(Listed entries begins)
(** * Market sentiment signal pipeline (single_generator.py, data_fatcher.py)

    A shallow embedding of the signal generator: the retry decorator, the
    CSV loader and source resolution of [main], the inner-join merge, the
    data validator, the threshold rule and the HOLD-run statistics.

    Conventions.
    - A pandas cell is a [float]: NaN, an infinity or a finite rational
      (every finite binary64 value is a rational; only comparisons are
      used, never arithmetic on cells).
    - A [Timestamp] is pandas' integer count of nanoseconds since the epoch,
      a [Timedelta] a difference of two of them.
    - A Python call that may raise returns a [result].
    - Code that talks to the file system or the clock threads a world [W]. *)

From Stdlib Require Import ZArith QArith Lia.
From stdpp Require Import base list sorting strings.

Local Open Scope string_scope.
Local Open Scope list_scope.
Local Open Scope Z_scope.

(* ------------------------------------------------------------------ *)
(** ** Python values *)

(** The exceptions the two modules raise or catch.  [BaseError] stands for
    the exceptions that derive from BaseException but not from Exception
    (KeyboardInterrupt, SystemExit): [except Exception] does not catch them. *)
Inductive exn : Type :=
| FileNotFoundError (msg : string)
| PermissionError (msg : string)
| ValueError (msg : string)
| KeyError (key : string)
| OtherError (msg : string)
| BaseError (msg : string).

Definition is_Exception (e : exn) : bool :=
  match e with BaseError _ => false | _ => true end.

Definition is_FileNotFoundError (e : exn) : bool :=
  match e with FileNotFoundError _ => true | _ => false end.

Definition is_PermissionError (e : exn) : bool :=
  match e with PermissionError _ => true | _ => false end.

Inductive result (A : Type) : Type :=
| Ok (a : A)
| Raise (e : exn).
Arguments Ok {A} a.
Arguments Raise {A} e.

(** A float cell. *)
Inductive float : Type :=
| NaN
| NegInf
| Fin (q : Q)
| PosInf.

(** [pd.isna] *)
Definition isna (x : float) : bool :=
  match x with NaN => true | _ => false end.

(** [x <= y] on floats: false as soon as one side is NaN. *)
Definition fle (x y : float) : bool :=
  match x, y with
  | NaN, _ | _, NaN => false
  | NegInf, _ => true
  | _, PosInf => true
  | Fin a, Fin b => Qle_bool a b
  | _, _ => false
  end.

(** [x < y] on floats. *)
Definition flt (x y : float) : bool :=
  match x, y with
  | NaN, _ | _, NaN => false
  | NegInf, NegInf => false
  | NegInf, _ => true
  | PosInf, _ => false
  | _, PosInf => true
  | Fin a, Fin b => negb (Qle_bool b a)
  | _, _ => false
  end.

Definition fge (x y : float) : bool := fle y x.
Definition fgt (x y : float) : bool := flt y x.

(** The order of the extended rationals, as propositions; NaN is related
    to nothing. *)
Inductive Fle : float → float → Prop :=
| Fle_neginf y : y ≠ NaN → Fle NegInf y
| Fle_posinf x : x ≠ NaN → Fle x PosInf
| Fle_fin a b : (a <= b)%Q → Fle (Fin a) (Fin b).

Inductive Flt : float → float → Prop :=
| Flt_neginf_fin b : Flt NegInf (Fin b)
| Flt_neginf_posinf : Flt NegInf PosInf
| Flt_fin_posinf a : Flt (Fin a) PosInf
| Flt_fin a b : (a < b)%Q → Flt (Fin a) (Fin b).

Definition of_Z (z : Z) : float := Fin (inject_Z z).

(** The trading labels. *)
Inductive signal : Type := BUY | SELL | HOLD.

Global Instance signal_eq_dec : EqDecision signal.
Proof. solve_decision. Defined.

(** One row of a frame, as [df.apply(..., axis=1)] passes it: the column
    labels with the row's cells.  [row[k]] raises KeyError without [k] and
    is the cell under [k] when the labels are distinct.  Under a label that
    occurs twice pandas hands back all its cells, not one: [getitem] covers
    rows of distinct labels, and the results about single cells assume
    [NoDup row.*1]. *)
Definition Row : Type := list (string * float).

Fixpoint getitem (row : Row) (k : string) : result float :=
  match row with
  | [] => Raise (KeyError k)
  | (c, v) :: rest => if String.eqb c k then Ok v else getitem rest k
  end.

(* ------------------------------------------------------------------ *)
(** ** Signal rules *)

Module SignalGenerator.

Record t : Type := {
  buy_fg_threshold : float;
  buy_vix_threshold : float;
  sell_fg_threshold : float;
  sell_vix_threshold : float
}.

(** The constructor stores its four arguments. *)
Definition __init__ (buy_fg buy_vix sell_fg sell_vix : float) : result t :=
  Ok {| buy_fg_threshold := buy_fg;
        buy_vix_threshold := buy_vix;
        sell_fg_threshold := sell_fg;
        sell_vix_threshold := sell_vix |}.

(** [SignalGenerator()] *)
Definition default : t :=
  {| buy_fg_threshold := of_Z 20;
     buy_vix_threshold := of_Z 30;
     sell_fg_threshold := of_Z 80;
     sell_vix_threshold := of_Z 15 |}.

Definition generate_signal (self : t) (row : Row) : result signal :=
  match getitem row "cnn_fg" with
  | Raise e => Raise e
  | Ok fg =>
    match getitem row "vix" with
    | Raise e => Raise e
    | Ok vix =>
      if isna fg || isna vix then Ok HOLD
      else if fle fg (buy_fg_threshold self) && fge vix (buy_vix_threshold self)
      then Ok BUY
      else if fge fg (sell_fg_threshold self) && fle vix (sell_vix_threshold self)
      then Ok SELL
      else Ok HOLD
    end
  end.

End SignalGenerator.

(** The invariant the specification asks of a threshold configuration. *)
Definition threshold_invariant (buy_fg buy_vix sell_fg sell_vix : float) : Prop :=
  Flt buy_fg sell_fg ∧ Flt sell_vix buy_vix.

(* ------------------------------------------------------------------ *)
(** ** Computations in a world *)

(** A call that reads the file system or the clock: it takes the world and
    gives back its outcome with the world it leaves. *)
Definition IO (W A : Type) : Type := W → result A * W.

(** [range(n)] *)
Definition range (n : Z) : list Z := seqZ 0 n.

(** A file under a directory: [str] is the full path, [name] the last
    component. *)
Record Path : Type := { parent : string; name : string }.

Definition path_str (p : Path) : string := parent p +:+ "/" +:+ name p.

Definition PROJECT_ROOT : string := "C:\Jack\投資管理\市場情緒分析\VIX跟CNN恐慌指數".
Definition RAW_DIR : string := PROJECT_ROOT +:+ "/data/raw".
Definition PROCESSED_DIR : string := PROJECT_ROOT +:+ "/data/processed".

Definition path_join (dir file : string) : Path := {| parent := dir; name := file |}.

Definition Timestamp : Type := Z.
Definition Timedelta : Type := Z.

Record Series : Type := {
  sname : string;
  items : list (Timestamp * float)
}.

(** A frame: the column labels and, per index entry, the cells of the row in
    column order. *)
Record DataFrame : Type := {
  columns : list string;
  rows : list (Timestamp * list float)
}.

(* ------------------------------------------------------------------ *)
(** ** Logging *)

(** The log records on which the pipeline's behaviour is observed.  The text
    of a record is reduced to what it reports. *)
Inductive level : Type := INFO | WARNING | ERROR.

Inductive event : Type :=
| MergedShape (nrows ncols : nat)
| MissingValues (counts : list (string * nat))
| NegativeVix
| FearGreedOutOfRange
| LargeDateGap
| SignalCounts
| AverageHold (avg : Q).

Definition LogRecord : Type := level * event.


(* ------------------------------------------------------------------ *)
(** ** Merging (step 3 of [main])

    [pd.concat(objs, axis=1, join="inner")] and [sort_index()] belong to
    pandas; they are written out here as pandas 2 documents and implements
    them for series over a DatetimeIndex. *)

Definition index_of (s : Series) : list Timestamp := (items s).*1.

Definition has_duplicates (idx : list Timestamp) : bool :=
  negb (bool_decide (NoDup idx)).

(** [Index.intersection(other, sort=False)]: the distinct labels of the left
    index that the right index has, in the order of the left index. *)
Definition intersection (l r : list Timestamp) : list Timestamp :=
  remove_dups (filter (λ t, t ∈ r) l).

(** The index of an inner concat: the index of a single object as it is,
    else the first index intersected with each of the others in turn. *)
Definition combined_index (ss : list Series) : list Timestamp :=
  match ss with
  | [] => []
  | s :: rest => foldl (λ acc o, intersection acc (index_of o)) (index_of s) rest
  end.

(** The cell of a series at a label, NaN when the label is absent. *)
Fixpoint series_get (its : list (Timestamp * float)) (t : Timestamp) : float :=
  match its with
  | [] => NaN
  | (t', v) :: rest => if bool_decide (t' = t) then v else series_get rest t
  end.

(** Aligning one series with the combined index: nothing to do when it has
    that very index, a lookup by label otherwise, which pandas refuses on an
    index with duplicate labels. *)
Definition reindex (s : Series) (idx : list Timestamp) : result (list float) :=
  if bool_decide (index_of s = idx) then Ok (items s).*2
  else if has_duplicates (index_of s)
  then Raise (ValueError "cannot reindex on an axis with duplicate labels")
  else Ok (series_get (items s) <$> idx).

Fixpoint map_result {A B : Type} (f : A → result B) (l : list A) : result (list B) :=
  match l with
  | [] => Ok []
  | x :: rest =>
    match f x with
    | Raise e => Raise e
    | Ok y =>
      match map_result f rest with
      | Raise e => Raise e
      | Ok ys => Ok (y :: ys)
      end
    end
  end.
(Listed entries ends)
(Listed entries begins)
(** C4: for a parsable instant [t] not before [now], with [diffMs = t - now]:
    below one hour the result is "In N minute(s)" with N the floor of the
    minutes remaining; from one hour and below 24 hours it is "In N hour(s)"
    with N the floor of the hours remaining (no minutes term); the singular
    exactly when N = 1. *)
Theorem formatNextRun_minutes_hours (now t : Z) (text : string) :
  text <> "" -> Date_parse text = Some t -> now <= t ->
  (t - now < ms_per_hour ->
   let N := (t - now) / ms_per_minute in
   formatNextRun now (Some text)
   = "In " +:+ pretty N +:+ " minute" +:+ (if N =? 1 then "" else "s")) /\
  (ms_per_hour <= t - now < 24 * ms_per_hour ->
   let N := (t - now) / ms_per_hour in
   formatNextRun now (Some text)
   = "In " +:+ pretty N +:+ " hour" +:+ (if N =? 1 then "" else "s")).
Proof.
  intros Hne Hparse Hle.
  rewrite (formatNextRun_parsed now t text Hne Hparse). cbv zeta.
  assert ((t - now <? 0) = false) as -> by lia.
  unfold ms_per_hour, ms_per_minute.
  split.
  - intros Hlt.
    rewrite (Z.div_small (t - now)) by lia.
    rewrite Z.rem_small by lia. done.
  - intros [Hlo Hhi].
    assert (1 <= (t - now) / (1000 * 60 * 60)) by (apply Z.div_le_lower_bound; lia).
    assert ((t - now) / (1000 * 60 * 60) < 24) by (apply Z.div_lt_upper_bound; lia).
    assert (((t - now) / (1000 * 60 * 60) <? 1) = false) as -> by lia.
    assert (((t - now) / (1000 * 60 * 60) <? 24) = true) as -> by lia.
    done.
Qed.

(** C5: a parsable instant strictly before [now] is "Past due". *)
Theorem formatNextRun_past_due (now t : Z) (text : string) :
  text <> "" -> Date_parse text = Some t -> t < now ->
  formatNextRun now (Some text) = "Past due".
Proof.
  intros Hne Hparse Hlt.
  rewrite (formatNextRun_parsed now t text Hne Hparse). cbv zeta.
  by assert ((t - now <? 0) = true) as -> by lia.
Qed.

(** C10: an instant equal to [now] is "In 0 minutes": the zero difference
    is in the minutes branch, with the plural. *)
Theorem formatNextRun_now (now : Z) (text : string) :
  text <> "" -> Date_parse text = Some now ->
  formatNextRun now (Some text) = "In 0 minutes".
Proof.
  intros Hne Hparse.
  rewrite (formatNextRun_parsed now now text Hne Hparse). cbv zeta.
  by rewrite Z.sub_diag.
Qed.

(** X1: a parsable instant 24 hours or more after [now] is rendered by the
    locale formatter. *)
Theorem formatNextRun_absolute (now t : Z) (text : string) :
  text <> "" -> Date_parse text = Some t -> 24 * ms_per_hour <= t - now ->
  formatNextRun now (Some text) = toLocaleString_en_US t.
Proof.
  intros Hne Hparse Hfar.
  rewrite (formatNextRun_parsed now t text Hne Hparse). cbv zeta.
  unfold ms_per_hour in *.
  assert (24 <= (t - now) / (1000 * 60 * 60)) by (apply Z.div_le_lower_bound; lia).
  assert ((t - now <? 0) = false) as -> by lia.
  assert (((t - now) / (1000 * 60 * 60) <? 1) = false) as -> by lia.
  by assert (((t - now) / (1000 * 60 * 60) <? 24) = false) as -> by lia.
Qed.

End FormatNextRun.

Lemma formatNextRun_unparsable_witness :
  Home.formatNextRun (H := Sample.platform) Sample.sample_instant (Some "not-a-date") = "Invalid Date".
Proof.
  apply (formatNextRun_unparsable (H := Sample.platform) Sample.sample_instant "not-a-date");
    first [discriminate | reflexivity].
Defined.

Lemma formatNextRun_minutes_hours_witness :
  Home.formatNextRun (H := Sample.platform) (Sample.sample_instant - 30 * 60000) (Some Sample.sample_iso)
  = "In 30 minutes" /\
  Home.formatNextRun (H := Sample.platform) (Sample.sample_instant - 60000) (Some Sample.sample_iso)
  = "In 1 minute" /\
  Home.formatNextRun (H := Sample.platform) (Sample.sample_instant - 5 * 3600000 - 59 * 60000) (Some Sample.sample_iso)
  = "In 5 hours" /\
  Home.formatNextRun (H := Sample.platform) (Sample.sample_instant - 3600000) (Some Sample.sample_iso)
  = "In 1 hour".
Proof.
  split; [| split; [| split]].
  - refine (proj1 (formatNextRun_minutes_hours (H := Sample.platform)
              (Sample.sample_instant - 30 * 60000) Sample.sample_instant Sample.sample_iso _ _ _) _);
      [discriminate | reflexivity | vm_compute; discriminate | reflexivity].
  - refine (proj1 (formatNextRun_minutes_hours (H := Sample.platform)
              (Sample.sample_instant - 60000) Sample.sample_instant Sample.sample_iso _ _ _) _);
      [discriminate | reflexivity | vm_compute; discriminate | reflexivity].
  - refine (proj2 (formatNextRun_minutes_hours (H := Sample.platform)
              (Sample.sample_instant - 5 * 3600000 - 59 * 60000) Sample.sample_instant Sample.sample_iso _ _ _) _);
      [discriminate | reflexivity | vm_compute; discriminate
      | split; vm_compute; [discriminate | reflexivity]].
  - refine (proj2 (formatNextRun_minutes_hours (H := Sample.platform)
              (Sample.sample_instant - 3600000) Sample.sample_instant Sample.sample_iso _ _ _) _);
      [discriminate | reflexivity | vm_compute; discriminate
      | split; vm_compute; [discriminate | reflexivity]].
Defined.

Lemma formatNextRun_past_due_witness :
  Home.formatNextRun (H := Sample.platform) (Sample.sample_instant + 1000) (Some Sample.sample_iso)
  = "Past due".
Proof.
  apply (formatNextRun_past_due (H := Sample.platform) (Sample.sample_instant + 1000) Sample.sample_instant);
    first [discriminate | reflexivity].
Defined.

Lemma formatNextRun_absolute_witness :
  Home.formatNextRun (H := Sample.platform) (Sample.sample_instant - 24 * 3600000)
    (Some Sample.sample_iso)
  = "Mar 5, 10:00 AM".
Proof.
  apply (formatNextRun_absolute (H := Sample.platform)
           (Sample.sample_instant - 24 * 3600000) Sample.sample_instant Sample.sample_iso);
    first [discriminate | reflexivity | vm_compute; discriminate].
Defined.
(Listed entries ends)
(Listed entries begins)
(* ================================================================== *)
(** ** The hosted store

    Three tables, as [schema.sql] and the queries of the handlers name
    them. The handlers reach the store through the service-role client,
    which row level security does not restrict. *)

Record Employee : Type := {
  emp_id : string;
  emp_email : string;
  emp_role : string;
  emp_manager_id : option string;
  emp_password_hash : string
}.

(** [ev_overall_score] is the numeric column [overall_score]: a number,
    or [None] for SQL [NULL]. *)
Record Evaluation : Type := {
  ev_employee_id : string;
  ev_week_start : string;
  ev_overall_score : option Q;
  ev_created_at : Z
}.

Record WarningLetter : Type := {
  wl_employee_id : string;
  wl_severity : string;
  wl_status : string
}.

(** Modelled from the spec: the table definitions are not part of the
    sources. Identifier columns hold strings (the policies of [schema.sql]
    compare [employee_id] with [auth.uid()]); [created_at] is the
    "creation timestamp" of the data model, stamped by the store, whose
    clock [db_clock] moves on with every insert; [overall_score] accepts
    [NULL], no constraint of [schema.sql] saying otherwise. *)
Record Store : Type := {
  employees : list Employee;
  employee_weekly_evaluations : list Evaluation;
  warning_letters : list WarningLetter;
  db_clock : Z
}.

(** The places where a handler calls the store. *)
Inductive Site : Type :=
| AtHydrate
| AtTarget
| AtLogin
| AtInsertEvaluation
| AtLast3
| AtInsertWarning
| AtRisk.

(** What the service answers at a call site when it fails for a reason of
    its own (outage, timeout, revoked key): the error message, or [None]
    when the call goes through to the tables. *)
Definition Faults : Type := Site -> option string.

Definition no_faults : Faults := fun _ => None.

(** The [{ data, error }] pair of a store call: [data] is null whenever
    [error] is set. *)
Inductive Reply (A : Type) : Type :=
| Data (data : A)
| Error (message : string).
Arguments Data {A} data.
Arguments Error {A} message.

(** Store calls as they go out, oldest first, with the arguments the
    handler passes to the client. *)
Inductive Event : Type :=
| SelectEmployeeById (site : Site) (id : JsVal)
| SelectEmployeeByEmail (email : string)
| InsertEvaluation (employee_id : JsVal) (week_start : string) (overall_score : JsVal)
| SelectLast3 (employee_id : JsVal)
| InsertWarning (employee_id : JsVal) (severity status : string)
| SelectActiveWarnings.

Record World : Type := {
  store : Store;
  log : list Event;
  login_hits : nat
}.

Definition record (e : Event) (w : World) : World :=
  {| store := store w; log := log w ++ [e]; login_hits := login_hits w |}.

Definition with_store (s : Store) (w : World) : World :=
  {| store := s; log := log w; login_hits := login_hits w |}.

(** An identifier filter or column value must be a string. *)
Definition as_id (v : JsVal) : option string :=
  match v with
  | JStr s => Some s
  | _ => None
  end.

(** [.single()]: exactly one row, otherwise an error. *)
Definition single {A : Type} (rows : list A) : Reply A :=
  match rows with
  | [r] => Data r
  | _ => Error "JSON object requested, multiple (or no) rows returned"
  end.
(Listed entries ends)
• **What to work on**:
Wherever a line of the data above contains "calls", copy that line.

• **Reply to the task**:
(** The places where a handler calls the store. *)
(** Store calls as they go out, oldest first, with the arguments the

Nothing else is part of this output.